In the new digital economy – the advent of digital banking and cash management, criminals have perfected the art of moving money across continents at the speed of light and technological advances have made it difficult for law enforcement agencies to tackle it. If money laundering was a country, it would have been the fifth largest economy in the world and that equates to 3% of global GDP benchmarked at US$2 trillion according to the United Nations Office on Drugs and Crime estimates.
Fraud and money laundering isn’t a particularly nascent phenomenon but the Internet has been the biggest game-changer in the fight against financial crime. In our present world, money can be transferred and withdrawn without any corresponding trace variable like an IP address. The Internet aid villainous entities avoid detection through the anonymity of online payment services, peer to peer transactions, virtual currencies (crypto) and proxy servers to mention but a few.
Surprisingly, the actors in the fraud-value chain are not just the hackers or the drug cartels but willing conspirators (decision makers) within the financial services industry who offer those illicit services to get hefty commissions in return. Beyond the surface, the impact of dirty money in the society cannot be over-emphasised – it’s used to fund conflicts all across the world and money laundering activities in particular shore up property prices in major cities.

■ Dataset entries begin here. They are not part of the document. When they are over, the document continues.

(* ===== verification/TextProgram.v ===== *)
(** * TextProgram: from the text of a program to its value

    The lexer, the parser, the compiler, the assembler and the machine together: the
    text of a program of the core language runs to the value that the reference
    interpreter gives the tree it was written for. *)

From Stdlib Require Import String.
From S2P Require Import Prelude FiniteMap Text TextProps StringDict StringDictProps SymbolTable Lexer LexNumbers LexerWords.
From S2P Require Import Opcode ByteCode Object Expr Closure Machine FnCall Eval.
From S2P Require Import Compiler KnownSymbols CompileForms CompilerProps Reference ProgramCorrect PositionFree.
From S2P Require Import ParseScope ScopeProps Parser ParseForms ParseExprs ParserTests ParserFeed ParserTrees ParserRoundtrip ParserText.

Section TextProgram.
Context {D : Type} {Ops : MapOps Str Z D} {Laws : MapLaws Str Z D} {Real : RealParsers} {PE : ParserEnv}.
Context {OE : ObjectEnv} {E : CompilerEnv}.

(** C2: a program of the core language, written token by token, is parsed from its text
    without a message; and if the tree compiles, it does so without a message either,
    and its byte code, run from [Eval_Run] in any program and store that hold it, ends
    normally with the value that the reference interpreter gives the tree the text was
    written for. *)
Theorem text_to_value (names : list Str) (fuel : nat) (scopes : list ParseScope) (d : Expr) (ws : list (lexeme * bool))
  (p : Parser.Parser D) (infos : list Compiler.ClosureInfo) (g : option nat) (modules : list (option ModuleInfo))
  (n : nat) (v : Value) (env' : Env) :
  NULL_value = 0 -> 2 ^ 30 <= capacity ->
  interned (symbols p) names -> externalVars p = [] ->
  Forall scope_wf scopes -> head (syntaxTable <$> scopes) = Some [] -> readable_items (decl_of scopes) d = true ->
  Forall2 (fun w it => says names w.1 it) ws (program_items d) ->
  Forall (fun w => valid_word w.1) ws ->
  zlen names + zlen (spelled_words ws) < 2 ^ 30 - 2 -> (length ws < fuel)%nat ->
  supported [] false (program_tree d) -> eval n [] (program_tree d) = Some (v, env') ->
  exists e p', Parser_ParseString fuel scopes (spelled_words ws) p = inr (e, p') /\ messages p' = messages p
    /\ forall q c', Compiler_CompileGlobal e (Compiler_Create infos g modules) = COk q c' ->
       c_messages c' = []
       /\ exists u seg ci, c_userFunctionInfos c' !! q = Some u /\ fn_byteCodeSegment u = Some seg
         /\ fn_closureInfo u = Some ci
         /\ (numByteCodes seg < 2 ^ 24 ->
             forall P s h gci fn i,
             segments P !! uf_byteCodeSegment fn = Some seg ->
             Closure.infos s !! uf_closureInfo fn = Some i -> same_layout ci i ->
             exists m0 steps m, Eval_Run_start s h gci fn = Ok m0 /\ Eval_RunCore P steps m0 = Returned m
               /\ Eval_Continue_value (Returned m) = Ok (boxed h v)).
Proof.
  intros Hzero Hlarge Ht Hvars Hwf Hhead Hd Hsays Hv Hz Hfuel Hsup Hval.
  destruct (ParseString_reads Hzero Hlarge names fuel scopes (decl_of scopes) d ws p Ht Hvars)
    as (e & p' & Hp & He & Hm & _); try done.
  - split; [done|done|]. destruct scopes as [|s parents]; [done|]. injection Hhead as Hs. by exists s, parents.
  - exists e, p'. split; [exact Hp|]. split; [exact Hm|]. intros q c' Hc.
    apply (program_runs infos g modules e q c' n v env'); [by eapply supported_same| |exact Hc].
    by rewrite (eval_same_tree _ _ (program_tree d)).
Qed.
End TextProgram.

(** ** Witness: a program, from its text to its value *)

#[local] Existing Instance example_env.
(** What the text compiles to, from a parser and its scopes. *)
Definition compiled_of (start : option (Parser.Parser (StringDictInt Z) * list ParseScope)) : option (nat * Compiler) :=
  '(p, scopes) ← start;
  match Parser_ParseString 60 scopes (spelled_words text_words) p with
  | inr (e, _) => match Compiler_CompileGlobal e (Compiler_Create [] None []) with COk q c => Some (q, c) | _ => None end
  | inl _ => None
  end.

(** The size of its byte code, and what its closure needs. *)
Definition sizes_of (compiled : option (nat * Compiler)) : option (Z * (Z * Z * Z)) :=
  '(q, c) ← compiled;
  u ← c_userFunctionInfos c !! q; seg ← fn_byteCodeSegment u; ci ← fn_closureInfo u;
  Some (numByteCodes seg, (ci_numArgs ci, ci_numVariables ci, ci_tempSize ci)).

Example text_size : sizes_of (compiled_of text_start) = Some (11, (0, 1, 2)).
Proof. by vm_compute. Qed.

Lemma sizes_of_inv compiled sizes : sizes_of compiled = Some sizes ->
  exists q c, compiled = Some (q, c)
    /\ forall u seg ci, c_userFunctionInfos c !! q = Some u -> fn_byteCodeSegment u = Some seg -> fn_closureInfo u = Some ci ->
       sizes = (numByteCodes seg, (ci_numArgs ci, ci_numVariables ci, ci_tempSize ci)).
Proof.
  unfold sizes_of. destruct compiled as [[q c]|]; [|done]. simpl. intros Hs. exists q, c. split; [done|].
  intros u seg ci Hu Hseg Hci. rewrite Hu in Hs. simpl in Hs. rewrite Hseg in Hs. simpl in Hs. rewrite Hci in Hs. by injection Hs as <-.
Qed.

Lemma compiled_of_inv p scopes e p' q c : Parser_ParseString 60 scopes (spelled_words text_words) p = inr (e, p') ->
  compiled_of (Some (p, scopes)) = Some (q, c) -> Compiler_CompileGlobal e (Compiler_Create [] None []) = COk q c.
Proof.
  unfold compiled_of. intros Ep. change (Some (p, scopes) ≫= ?f) with (f (p, scopes)). cbv beta iota. rewrite Ep.
  destruct (Compiler_CompileGlobal _ _) as [? ?| | |]; intros [= -> ->]; reflexivity.
Qed.

Lemma text_supported : supported [] false (program_tree text_program).
Proof.
  eapply sup_scope; [reflexivity|reflexivity|reflexivity|].
  apply seq_cons; [reflexivity|apply sup_set; [set_solver|by eapply sup_literal]|].
  apply seq_last; [reflexivity|].
  assert (Heq : supported [95] false (plain_list [ESymbol SYMBOL__EQ; ESymbol 95; EInteger64 5])).
  { eapply sup_equal; [by left|apply sup_variable; set_solver|by eapply sup_literal|reflexivity|reflexivity]. }
  eapply sup_if; [reflexivity|exact Heq|exact Heq|by eapply sup_literal|apply sup_variable; set_solver].
Qed.

(** A machine that holds a program of one variable and the given stack space. *)
Definition text_store (tempSize : Z) : Store :=
  mkStore [] [Closure.mkClosureInfo None None CLOSURE_KIND_LOCAL 1 0 tempSize ∅].
Definition text_function : Machine.UserFunctionInfo := Machine.mkUserFunctionInfo 0 0 0 0 [] 0 0.

Lemma text_to_value_witness :
  exists p scopes e p' q c' seg, text_start = Some (p, scopes)
    /\ Parser_ParseString 60 scopes (spelled_words text_words) p = inr (e, p') /\ messages p' = []
    /\ Compiler_CompileGlobal e (Compiler_Create [] None []) = COk q c' /\ c_messages c' = []
    /\ numByteCodes seg = 11
    /\ exists m0 steps m, Eval_Run_start (text_store 2) [] 0 text_function = Ok m0
         /\ Eval_RunCore (mkProgram [seg] [] [] []) steps m0 = Returned m
         /\ Eval_Continue_value (Returned m) = Ok ([HScalar KInteger64 7], Ref 0).
Proof.
  destruct text_starts as (p & scopes & Estart & Hi & Hvars & Hm & Hwf & Hhead & Hread).
  destruct text_says as (Hsays & Hv & Hz & Hf).
  destruct (text_to_value (D := StringDictInt Z) (Ops := parser_dict) (Laws := text_laws) text_names 60 scopes text_program text_words p
    [] None [] 20 (VScalar KInteger64 7) [] eq_refl (large_dict sum_hash) Hi Hvars Hwf Hhead Hread Hsays Hv Hz Hf
    text_supported ltac:(vm_compute; reflexivity)) as (e & p' & Hp & Hm' & Hrun).
  destruct (sizes_of_inv _ _ text_size) as (q & c' & Hcomp & Hsizes).
  rewrite Estart in Hcomp. pose proof (compiled_of_inv p scopes e p' q c' Hp Hcomp) as Hc.
  destruct (Hrun q c' Hc) as (Hmsg & u & seg & ci & Hu & Hseg & Hci & Hexec).
  injection (Hsizes u seg ci Hu Hseg Hci) as H1 H2 H3 H4.
  exists p, scopes, e, p', q, c', seg. split; [exact Estart|]. split; [exact Hp|]. split; [by rewrite Hm', Hm|].
  split; [exact Hc|]. split; [exact Hmsg|]. split; [done|].
  assert (Hn : numByteCodes seg < 2 ^ 24) by (rewrite <- H1; reflexivity).
  exact (Hexec Hn (mkProgram [seg] [] [] []) (text_store 2) [] O text_function _ eq_refl eq_refl (conj H2 (conj H3 H4))).
Defined.
Lemma next_body_spec sm k :
  is_Some (q !! k) →
  ∃ b, (b = true ↔ eligible q k) ∧
       next_body q sm k = Ret (if b then pick sm k else sm).
Proof.
  intros [r Hk]. destruct (Hwf k r Hk) as [[st Hst] Hit].
  unfold next_body. rewrite (queue_getitem_Some _ _ _ Hk). simpl.
  rewrite (getitem_Some _ _ _ Hst). simpl.
  destruct (py_eq st (VStr "queued")) eqn:Hq.
  - apply py_eq_true in Hq as ->.
    destruct (depd_ok_spec q (well_formed_status q Hwf) k r Hk (Hit Hst))
      as (b & -> & Hb).
    simpl. exists b. split.
    + rewrite Hb. split.
      * intros Hd. by exists r.
      * intros (r' & Hr' & _ & Hd). congruence.
    + destruct b; [|done]. destruct sm as [s|]; simpl; [|done].
      case_bool_decide; f_equal; f_equal; lia.
  - apply py_eq_false in Hq. exists false. split; [|done].
    split; [done|]. intros (r' & Hr' & Hs & _). congruence.
Qed.

Lemma next_loop_spec l sm :
  (∀ k, k ∈ l → is_Some (q !! k)) →
  ∃ res, next_loop q l sm = Ret res ∧
    match res with
    | None => sm = None ∧ ∀ k, k ∈ l → ¬ eligible q k
    | Some k =>
        ((k ∈ l ∧ eligible q k) ∨ sm = Some k) ∧
        (∀ k', k' ∈ l → eligible q k' → k ≤ k') ∧
        (∀ s, sm = Some s → k ≤ s)
    end.
Proof.
  revert sm. induction l as [|x l IH]; intros sm Hl; simpl.
  { exists sm. split; [done|]. destruct sm as [s|].
    - split; [by right|]. split; [|intros ? [= ->]; lia].
      intros k' Hin. by apply elem_of_nil in Hin.
    - split; [done|]. intros k Hin. by apply elem_of_nil in Hin. }
  destruct (next_body_spec sm x) as (b & Hb & ->).
  { apply Hl. by left. }
  simpl.
  destruct (IH (if b then pick sm x else sm)) as (res & -> & Hres).
  { intros k Hin. apply Hl. by right. }
  exists res. split; [done|].
  destruct res as [k|].
  - destruct Hres as (Hk & Hmin & Hsm). split; [|split].
    + destruct Hk as [[Hin He]|Hk]; [left; split; [by right|done]|].
      destruct b; [|by right].
      destruct sm as [s|]; simpl in Hk; injection Hk as <-.
      * destruct (Z.min_spec x s) as [[_ ->]|[_ ->]]; [|by right].
        left. split; [by left|by apply Hb].
      * left. split; [by left|by apply Hb].
    + intros k' [->|Hin]%elem_of_cons He; [|by apply Hmin].
      apply Hb in He as ->. destruct sm as [s|]; simpl in Hsm.
      * specialize (Hsm _ eq_refl). lia.
      * by apply Hsm.
    + intros s ->. destruct b; [|by apply Hsm].
      simpl in Hsm. specialize (Hsm _ eq_refl). lia.
  - destruct Hres as [Hnone Hnot].
    destruct b.
    { destruct sm; discriminate. }
    split; [done|].
    intros k [->|Hin]%elem_of_cons; [|by apply Hnot].
    intros He. apply Hb in He. discriminate.
Qed.
End next_correct.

There has been solutions and organisations put in place to mitigate all of these – like the Financial Action Task Force, the anti-money laundering body that is tasked with the effort to assessing global anti-money laundering effectiveness. According to their Effective-O-Meter, the average anti-money laundering stands at 32%. So, in retrospect, this means that most countries are doing a very terrible job in preventing corrupt individuals and their industry collaborators from stealing money and getting away with it.

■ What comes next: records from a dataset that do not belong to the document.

(** [getShardIterator(client, logger, streamName, shardId,
    initialPositionInStream, sequenceNumber)]. *)
Equations? getShardIterator (streamName shardId initialPositionInStream : string)
    (sequenceNumber : option string) (env : Env) (c : Consumer)
    : (error + string) * Consumer
    by wf (if truthy_str sequenceNumber then 1 else 0)%nat lt :=
getShardIterator streamName shardId initialPositionInStream sequenceNumber env c
  with inspect (truthy_str sequenceNumber) := {
  | exist _ true Hsequence =>
      let params :=
        {| ShardId := shardId; ShardIteratorType := "AFTER_SEQUENCE_NUMBER";
           StreamName := streamName; StartingSequenceNumber := sequenceNumber |} in
      match ask (λ env tr, client_getShardIterator env tr params)
                (EvGetShardIterator params) env c with
      | (inr ShardIterator, c') => (inr (default "" ShardIterator), c')
      | (inl err, c') =>
          if is_code "InvalidArgumentException" err
          then getShardIterator streamName shardId initialPositionInStream None env c'
          else (inl err, c')
      end
  | exist _ false Hsequence =>
      let params :=
        {| ShardId := shardId; ShardIteratorType := initialPositionInStream;
           StreamName := streamName; StartingSequenceNumber := None |} in
      match ask (λ env tr, client_getShardIterator env tr params)
                (EvGetShardIterator params) env c with
      | (inr ShardIterator, c') => (inr (default "" ShardIterator), c')
      | (inl err, c') => (inl err, c')
      end }.
Proof. rewrite Hsequence. simpl. lia. Qed.

(** The checkpoint writer that [start()] installs. *)
Definition setCheckpoint (sequenceNumber : string) : P unit :=
  do! id := read shardId in
  do! _ := ask (λ env tr, stateStore_storeShardCheckpoint env tr id sequenceNumber)
               (EvStoreShardCheckpoint id sequenceNumber) in
  write (with_checkpoint (Some sequenceNumber)).

(** [await Promise.all(collection.map(recordsDecoder))]. *)
Fixpoint decode_all (decoder : RawRecord → error + DecodedRecord) (l : list RawRecord)
    : error + list DecodedRecord :=
  match l with
  | [] => inr []
  | r :: rest =>
      match decoder r, decode_all decoder rest with
      | inr d, inr ds => inr (d :: ds)
      | inl e, _ => inl e
      | _, inl e => inl e
      end
  end.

In recent times, we have been hit by scandals including but not limited to; how individuals use offshore shell companies to hide corporate governance and ownership information, a bank rip-off that led to a major money laundering scheme, a sovereign wealth fund scandal and how an international organisation, FIFA was enmeshed in financial controversies. No one is immune from these threats in a rapidly-changing global financial landscape.
Crime actors are consistently exploring new ways to exploit gaping holes in legitimate channels so as to masquerade their illegal proceeds as legal tenders. To solve this challenge, strategies need to evolve and there need to be collaborative efforts between the financial services industry, technology specialists, and the government. In the grand scheme of things, it is very pivotal to understand the motivations and modus operandi of the individuals that engage in dirty money trade. When businesses understand the enemies and its strategies, they can better protect themselves.

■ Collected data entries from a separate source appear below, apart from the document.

Lemma returned_valid (mode : string) (n reps : Z) :
  valid_mode mode ->
  returned (run_main mode n reps)
  = loop_records mode n reps 1%nat 0 0 eval_batches.
Proof. intros Hm; unfold returned; rewrite run_main_valid by exact Hm; reflexivity. Qed.

Lemma returned_invalid (mode : string) (n reps : Z) :
  ~ valid_mode mode -> returned (run_main mode n reps) = [].
Proof. intros Hm; unfold returned; rewrite run_main_invalid by exact Hm; reflexivity. Qed.

Lemma sweep_calls_outputs (mode : string) (n : Z) (i : Z) (x : Inputs)
    (p : Py.object) (pts : list (Z * Z * Z)) :
  forall l : LoaderId,
    map (fun a => (arg_num_samples a, map cpu (compute_s_test a)))
      (estimator_calls (sweep_events mode n l i x p pts))
    = map (fun o => (num_samples o, s_test o)) (sweep_records l i x p pts)
    /\ map arg_train_data_loaders
         (estimator_calls (sweep_events mode n l i x p pts))
       = map (fun k => [k]) (seq l (length pts)).
Proof.
  induction pts as [|[[ns bs] rep] pts IH]; intros l; [split; reflexivity|].
  cbn [sweep_events sweep_records]; rewrite calls_app.
  change (estimator_calls (point_events mode n l i x p (ns, bs, rep)))
    with [args_at l x ns].
  destruct (IH (S l)) as [IH1 IH2].
  cbn [app map length seq]; rewrite IH1, IH2; split; reflexivity.
Qed.

Lemma loop_calls_outputs (mode : string) (n reps : Z) (xs : list Inputs) :
  forall (l : LoaderId) (t i : Z),
    map (fun a => (arg_num_samples a, map cpu (compute_s_test a)))
      (estimator_calls (loop_events mode n reps l t i xs))
    = map (fun o => (num_samples o, s_test o))
        (loop_records mode n reps l t i xs)
    /\ map arg_train_data_loaders
         (estimator_calls (loop_events mode n reps l t i xs))
       = map (fun k => [k])
           (seq l (length (loop_records mode n reps l t i xs))).
Proof.
  induction xs as [|x rest IH]; intros l t i; [split; reflexivity|].
  rewrite calls_loop_cons, loop_records_cons; loop_cases t n mode x.
  - split; reflexivity.
  - apply IH.
  - destruct (sweep_calls_outputs mode n i (to_cuda x)
                (is_prediction_correct x) (grid reps) l) as [S1 S2].
    destruct (IH (l + length (grid reps))%nat (t + 1) (i + 1)) as [L1 L2].
    rewrite !map_app, S1, S2, L1, L2, length_app, seq_app, map_app.
    rewrite length_sweep_records; split; reflexivity.
Qed.

(** X2.  In every run the estimator calls and the returned records match
    one for one, in order: the k-th record holds the sample budget of the
    k-th call and, as [s_test], the output of that call with every tensor
    moved to the host; the k-th call is handed exactly one loader, the
    k-th one built after the evaluation loader. *)
Theorem records_hold_call_outputs (mode : string) (n reps : Z) :
  let r := run_main mode n reps in
  map (fun a => (arg_num_samples a, map cpu (compute_s_test a)))
    (estimator_calls (trace (snd r)))
  = map (fun o => (num_samples o, s_test o)) (returned r)
  /\ map arg_train_data_loaders (estimator_calls (trace (snd r)))
     = map (fun k => [k]) (seq 1 (length (returned r))).
Proof.
  intros r; subst r.
  destruct (valid_mode_dec mode) as [Hm | Hm].
  - rewrite returned_valid, run_main_valid by exact Hm; cbn [snd trace].
    rewrite calls_setup; apply loop_calls_outputs.
  - rewrite returned_invalid, run_main_invalid by exact Hm.
    split; reflexivity.
Qed.

Lemma loop_record_example (mode : string) (n reps : Z) (xs : list Inputs)
    (o : Outputs) :
  forall (l : LoaderId) (t i : Z),
    In o (loop_records mode n reps l t i xs) ->
    exists k x, test_index o = i + Z.of_nat k
                /\ nth_error xs k = Some x
                /\ correct o = is_prediction_correct x
                /\ skips mode (is_prediction_correct x) = false.
Proof.
  induction xs as [|x rest IH]; intros l t i; [intros []|].
  rewrite loop_records_cons; loop_cases t n mode x.
  - intros [].
  - intros Ho; destruct (IH _ _ _ Ho) as (k & x' & Hi & Hk & Hc & Hs').
    exists (S k), x'; repeat split; auto; lia.
  - rewrite in_app_iff; intros [Ho | Ho].
    + apply sweep_records_fields in Ho; destruct Ho as [Hi Hc].
      exists 0%nat, x; repeat split; auto; lia.
    + destruct (IH _ _ _ Ho) as (k & x' & Hi & Hk & Hc & Hs').
      exists (S k), x'; repeat split; auto; lia.
Qed.

(** X3.  Every returned record belongs to the evaluation example at its
    [test_index]: the index is a position of the evaluation set, the
    [correct] field is the correctness evaluation of the example at that
    position (taken before the inputs are moved to the device), and the
    mode filter lets that example through. *)
Theorem record_belongs_to_example (mode : string) (n reps : Z) :
  Forall (fun o =>
            0 <= test_index o
            /\ exists x,
                 nth_error eval_batches (Z.to_nat (test_index o)) = Some x
                 /\ correct o = is_prediction_correct x
                 /\ skips mode (is_prediction_correct x) = false)
    (returned (run_main mode n reps)).
Proof.
  apply Forall_forall; intros o Ho.
  destruct (valid_mode_dec mode) as [Hm | Hm].
  - rewrite returned_valid in Ho by exact Hm.
    apply loop_record_example in Ho.
    destruct Ho as (k & x & Hi & Hk & Hc & Hs).
    split; [lia|]; exists x; rewrite Hi.
    replace (Z.to_nat (0 + Z.of_nat k)) with k by lia; auto.
  - rewrite returned_invalid in Ho by exact Hm; destruct Ho.
Qed.

(** X4.  Whatever the correctness evaluation hands back, a run with mode
    "only-correct" returns no record whose [correct] is the object False,
    and a run with mode "only-incorrect" returns no record whose [correct]
    is the object True. *)
Theorem rejected_object_never_recorded (mode : string) (n reps : Z) :
  Forall (fun o =>
            (mode = "only-correct"%string -> correct o <> Py.PyBool false)
            /\ (mode = "only-incorrect"%string -> correct o <> Py.PyBool true))
    (returned (run_main mode n reps)).
Proof.
  apply Forall_forall; intros o Ho.
  destruct (valid_mode_dec mode) as [Hm | Hm].
  - rewrite returned_valid in Ho by exact Hm.
    apply loop_record_origin in Ho; destruct Ho as (_ & _ & x & _ & Hc & Hs).
    rewrite <- Hc in Hs.
    split; intros -> Heq; rewrite Heq in Hs; discriminate.
  - rewrite returned_invalid in Ho by exact Hm; destruct Ho.
Qed.

Lemma loop_records_length (mode : string) (n reps : Z) (xs : list Inputs) :
  forall (l : LoaderId) (t i : Z),
    length (loop_records mode n reps l t i xs)
    = (length (grid reps)
       * length (swept_indices (loop_events mode n reps l t i xs)))%nat.
Proof.
  induction xs as [|x rest IH]; intros l t i.
  - simpl; lia.
  - rewrite loop_records_cons, swept_loop_cons; loop_cases t n mode x.
    + simpl; lia.
    + apply IH.
    + rewrite length_app, length_sweep_records, IH; simpl; lia.
Qed.

(** X5.  A run with a valid mode returns exactly
    7 * 8 * max(num_repetitions, 0) * min(max(num_examples_to_test, 0), p)
    records, where p is the number of evaluation examples that pass the
    mode filter. *)
Theorem returned_length (mode : string) (n reps : Z) :
  valid_mode mode ->
  Z.of_nat (length (returned (run_main mode n reps)))
  = 7 * 8 * Z.max 0 reps
    * Z.min (Z.max 0 n) (Z.of_nat (length (passing mode))).
Proof.
  intros Hm; rewrite returned_valid by exact Hm.
  rewrite loop_records_length, length_grid, swept_loop, Z.sub_0_r.
  rewrite length_map, length_firstn.
  change (filter (passes mode) (enumerate_from 0 eval_batches))
    with (passing mode).
  rewrite !Nat2Z.inj_mul, Nat2Z.inj_min; simpl Z.of_nat at 1 2.
  f_equal; [|f_equal]; lia.
Qed.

The stratospheric growth of technology has been beneficial to the anti-money laundering efforts but it’s also burdensome hence the dichotomy. On one hand, it gives insights, scope and scale to investigation and management and in the other vein, it could be layered and cumbersome due to the lack of interplay between legacy technology solutions and products and the more recent technologies. Amidst the persistent “noise” in the cyber arena, two new technological phenomena can redefine how financial crime is being tackled – Blockchain and Machine Learning. These technologies can be deployed to build synergy across internal and external third party data sources and validating the link between transactions and entities.